Input records:
-- Opening Marker --

Lemma update_with_own_fields (rs : list row) (rid : Z) (t g s : str) (p : option str) :
  StronglySorted Z.lt (map row_id rs) -> In (rid, t, g, s, p) rs ->
  map (fun x => if row_id x =? rid then (row_id x, t, g, s, p) else x) rs = rs.
Proof.
  intros Hs Hr. rewrite <- (map_id rs) at 2.
  apply map_ext_in. intros x Hx.
  destruct (Z.eqb_spec (row_id x) rid) as [E|E]; [|reflexivity].
  assert (x = (rid, t, g, s, p)) by (eapply unique_row; eassumption).
  subst x. reflexivity.
Qed.

(** Saving a form that hands back exactly the fields of the stored current
    recipe, when its text is trimmed and its title is not blank, leaves the
    store exactly as it was: in a table with unique ids no row is
    rewritten to something else. *)
Theorem saving_unchanged_keeps_the_store
    (st : App) (rid : Z) (t g s : str) (p : option str) :
  wf (model st) ->
  In (rid, t, g, s, p) (rows (model st)) ->
  current_recipe_id (view st) = Some rid ->
  get_input_data (view st) = (t, g, s, p) ->
  blank t = false ->
  strip t = t -> strip g = g -> strip s = s ->
  model (final_state (save_edited_recipe st)) = model st.
Proof.
  intros [Hs _] Hin Hc Hd Hb Ht Hg Hi.
  unfold get_input_data in Hd. inversion Hd as [[Et Eg Es Ep]].
  rewrite save_edited_recipe_model, Hc, Et, Eg, Es, Hb, Ht, Hg, Hi.
  unfold RecipeDatabase.update_recipe. cbn [final_state].
  apply store_eq. rewrite Ep. now apply update_with_own_fields.
Qed.

Lemma saving_unchanged_keeps_the_store_witness :
  let stew := mkRecipe 2 (py "Stew") (py "Stock") (py "Simmer") (Some (py "stew.png")) in
  let db := {| rows := [(1, py "Soup", py "Water", py "Boil", None);
                        (2, py "Stew", py "Stock", py "Simmer", Some (py "stew.png"))];
               seq := 2 |} in
  let st := {| model := db;
               view := set_mode ModeEdit
                         (show_recipe_details stew (view (RecipeController.init db))) |} in
  model (final_state (save_edited_recipe st)) = model st.
Proof.
  intros stew db st.
  apply (saving_unchanged_keeps_the_store st 2
           (py "Stew") (py "Stock") (py "Simmer") (Some (py "stew.png"))).
  - unfold wf. simpl. split.
    + repeat first [apply SSorted_nil | apply SSorted_cons
                   | apply List.Forall_nil | apply List.Forall_cons | reflexivity].
    + repeat first [apply List.Forall_nil | apply List.Forall_cons | discriminate].
  - simpl. auto.
  - reflexivity.
  - reflexivity.
  - reflexivity.
  - reflexivity.
  - reflexivity.
  - reflexivity.
Defined.

End SelectEdit.

(** ** Adding with an image, and start-up *)

Section AddAndStartup.

Import RecipeDatabase RecipeMainWindow RecipeController.

(** A confirmed add puts the new recipe last in the list widget, under the
    trimmed title and the new id, after the items already shown; it empties
    the form, drops the selection and the current recipe, and stays in add
    mode. *)
Theorem add_appends_to_the_list_and_clears_the_form (st : App) (v : Z) :
  mode (view st) = ModeAdd ->
  blank (title_input (view st)) = false ->
  new_rowid (model st) = Some v ->
  exists st',
    add_recipe st = Returned VNone st'
    /\ recipe_list (view st') =
       items_of (model st) ++ [(strip (title_input (view st)), v)]
    /\ ids (model st') = ids (model st) ++ [v]
    /\ get_input_data (view st') = ([], [], [], None)
    /\ get_selected_recipe_id (view st') = None
    /\ current_recipe_id (view st') = None
    /\ mode (view st') = ModeAdd.
Proof.
  intros Hm Hb Hv. rewrite add_recipe_cases, Hm, Hb, Hv. simpl.
  eexists. split; [reflexivity|]. simpl. repeat split.
  - unfold items_of. now rewrite !map_app.
  - unfold ids. simpl. now rewrite map_app.
Qed.

Lemma add_appends_to_the_list_and_clears_the_form_witness :
  let st := {| model := {| rows := [(1, py "Soup", py "Water", py "Boil", None)];
                           seq := 1 |};
               view := user_types (py " Stew ") (py "Stock") (py "Simmer")
                         (update_recipe_list
                            [mkRecipe 1 (py "Soup") (py "Water") (py "Boil") None]
                            RecipeMainWindow.init) |} in
  exists st',
    add_recipe st = Returned VNone st'
    /\ recipe_list (view st') = items_of (model st) ++ [(strip (py " Stew "), 2)]
    /\ ids (model st') = ids (model st) ++ [2]
    /\ get_input_data (view st') = ([], [], [], None)
    /\ get_selected_recipe_id (view st') = None
    /\ current_recipe_id (view st') = None
    /\ mode (view st') = ModeAdd.
Proof.
  intros st. apply (add_appends_to_the_list_and_clears_the_form st 2); reflexivity.
Defined.



End AddAndStartup.

Section Startup.

Import RecipeDatabase RecipeMainWindow RecipeController Main.

Lemma populate_nonempty (c k : str) (ec ek : bool) (db : Store) :
  rows db <> [] -> populate_sample_data c k ec ek db = Returned VNone db.
Proof.
  intros H.
  cbv beta iota delta [populate_sample_data bind RecipeModel.get_all_recipes
                       RecipeDatabase.get_all_recipes ret].
  destruct (rows db) as [|r rs]; [contradiction | reflexivity].
Qed.
(** C1. For a non-empty list of cart lines, each carrying its product,
    [createOrder] run by the signed-in user creates an order whose
    [total_amount] is the sum over the lines of quantity times product price
    as passed to the call, creates exactly one order line per cart line with
    [price] copied from that line's product, and returns the identifier of
    the new order; a later change of a product's price alters neither the
    stored order lines nor the prices read back by [getOrderById]. The lines
    are cart lines of the schema (positive quantity and price within their
    columns, existing product), the total fits the [decimal(10,2)] column
    [total_amount], and the two inserts reach the store. *)
Theorem createOrder_snapshots_cart (userId : uuid) (cartItems : list CartItem.t)
    (shippingAddress : ShippingAddress.t) (w : World) :
  auth_uid w = Some userId → online 2 w → cartItems ≠ [] →
  Forall (orderable (db w)) cartItems →
  order_total_spec cartItems ≤ 9999999999 →
  ∃ (orderId : uuid) (w' : World) (ids : list uuid),
    createOrder userId cartItems shippingAddress w = (Return orderId, w')
    ∧ orders (db w) !! orderId = None
    ∧ orders (db w')
      = <[orderId := OrderRow.mk userId (order_total_spec cartItems) pending shippingAddress]>
          (orders (db w))
    ∧ length ids = length cartItems
    ∧ NoDup ids
    ∧ Forall (λ i, order_items (db w) !! i = None) ids
    ∧ (∀ (k : nat) i item, ids !! k = Some i → cartItems !! k = Some item →
         order_items (db w') !! i
         = Some (OrderItemRow.mk orderId (CartItem.product_id item)
                   (CartItem.quantity item) (present_price_or_0 item)))
    ∧ (∀ i, i ∉ ids → order_items (db w') !! i = order_items (db w) !! i)
    ∧ (∀ productId newPrice,
         order_items (reprice productId newPrice (db w')) = order_items (db w')
         ∧ read_order_line_prices orderId (with_db (reprice productId newPrice (db w')) w')
           = read_order_line_prices orderId w').
Proof.
  intros Hauth Hup Hne Hall Hfits.
  destruct (createOrder_run userId cartItems shippingAddress w Hauth Hup Hne Hall Hfits)
    as (w' & Hrun & Horders & Hitems & _).
  destruct (insert_rows_lookup
              (order_line_spec (fresh (dom (orders (db w)))) <$> cartItems)
              (order_items (db w))) as (ids & Hlen & Hnd & Hnew & Hin & Hout).
  exists (fresh (dom (orders (db w)))), w', ids.
  split_and!; try done.
  - apply fresh_key_unused.
  - by rewrite Hlen, length_fmap.
  - intros k i item Hi Hitem. rewrite Hitems.
    apply (Hin k). { done. } by rewrite list_lookup_fmap, Hitem.
  - intros i Hi. rewrite Hitems. by apply Hout.
  - intros productId newPrice. split; [done|]. apply reprice_keeps_read_prices.
Qed.

Lemma createOrder_snapshots_cart_witness :
  ∃ (orderId : uuid) (w' : World),
    createOrder "alice" Sample.cart Sample.address Sample.shop = (Return orderId, w')
    ∧ orders (db w') !! orderId
      = Some (OrderRow.mk "alice" 24997 pending Sample.address).
Proof.
  destruct (createOrder_snapshots_cart "alice" Sample.cart Sample.address Sample.shop)
    as (orderId & w' & ids & Hrun & _ & Horders & _).
  - reflexivity.
  - by apply online_no_outage.
  - discriminate.
  - apply sample_cart_orderable_shop.
  - discriminate.
  - exists orderId, w'. split; [exact Hrun|].
    rewrite Horders. apply lookup_insert_eq.
Defined.

(** ** Clearing the cart after the order *)

Lemma cleared_cart_lookup (userId : uuid) (m : gmap uuid CartRow.t) i r :
  cleared_cart userId m !! i = Some r ↔ m !! i = Some r ∧ CartRow.user_id r ≠ userId.
Proof.
  unfold cleared_cart. rewrite map_lookup_filter_Some. simpl.
  split; intros [Hm Hr]; (split; [done|]).
  - intros Hu. apply Hr. by rewrite Hu.
  - by intros [Hu _].
Qed.

Lemma orders_insert_signed_in (r : OrderRow.t) (uid : option uuid) (d d' : Database)
    (order : Order.t) :
  orders_insert r uid d = (Data order, d') →
  uid = Some (OrderRow.user_id r) ∧ cart_items d' = cart_items d.
Proof.
  unfold orders_insert.
  destruct (decide (decimal_10_2 _)); [|done].
  destruct (decide (uid = _)) as [Hu|]; [|done].
  destruct (decide (0 < _)); [|done].
  intros Heq. by simplify_eq.
Qed.

Lemma order_items_insert_keeps_cart (rows : list OrderItemRow.t) (uid : option uuid)
    (d d' : Database) (u : unit) :
  order_items_insert rows uid d = (Data u, d') → cart_items d' = cart_items d.
Proof.
  unfold order_items_insert. destruct (head _); [done|].
  intros Heq. by simplify_eq.
Qed.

-- Closing Marker --

Problem to work on:
When the word "pending" occurs in a line above, list that line.

Written answer:
      = <[orderId := OrderRow.mk userId (order_total_spec cartItems) pending shippingAddress]>
      = Some (OrderRow.mk "alice" 24997 pending Sample.address).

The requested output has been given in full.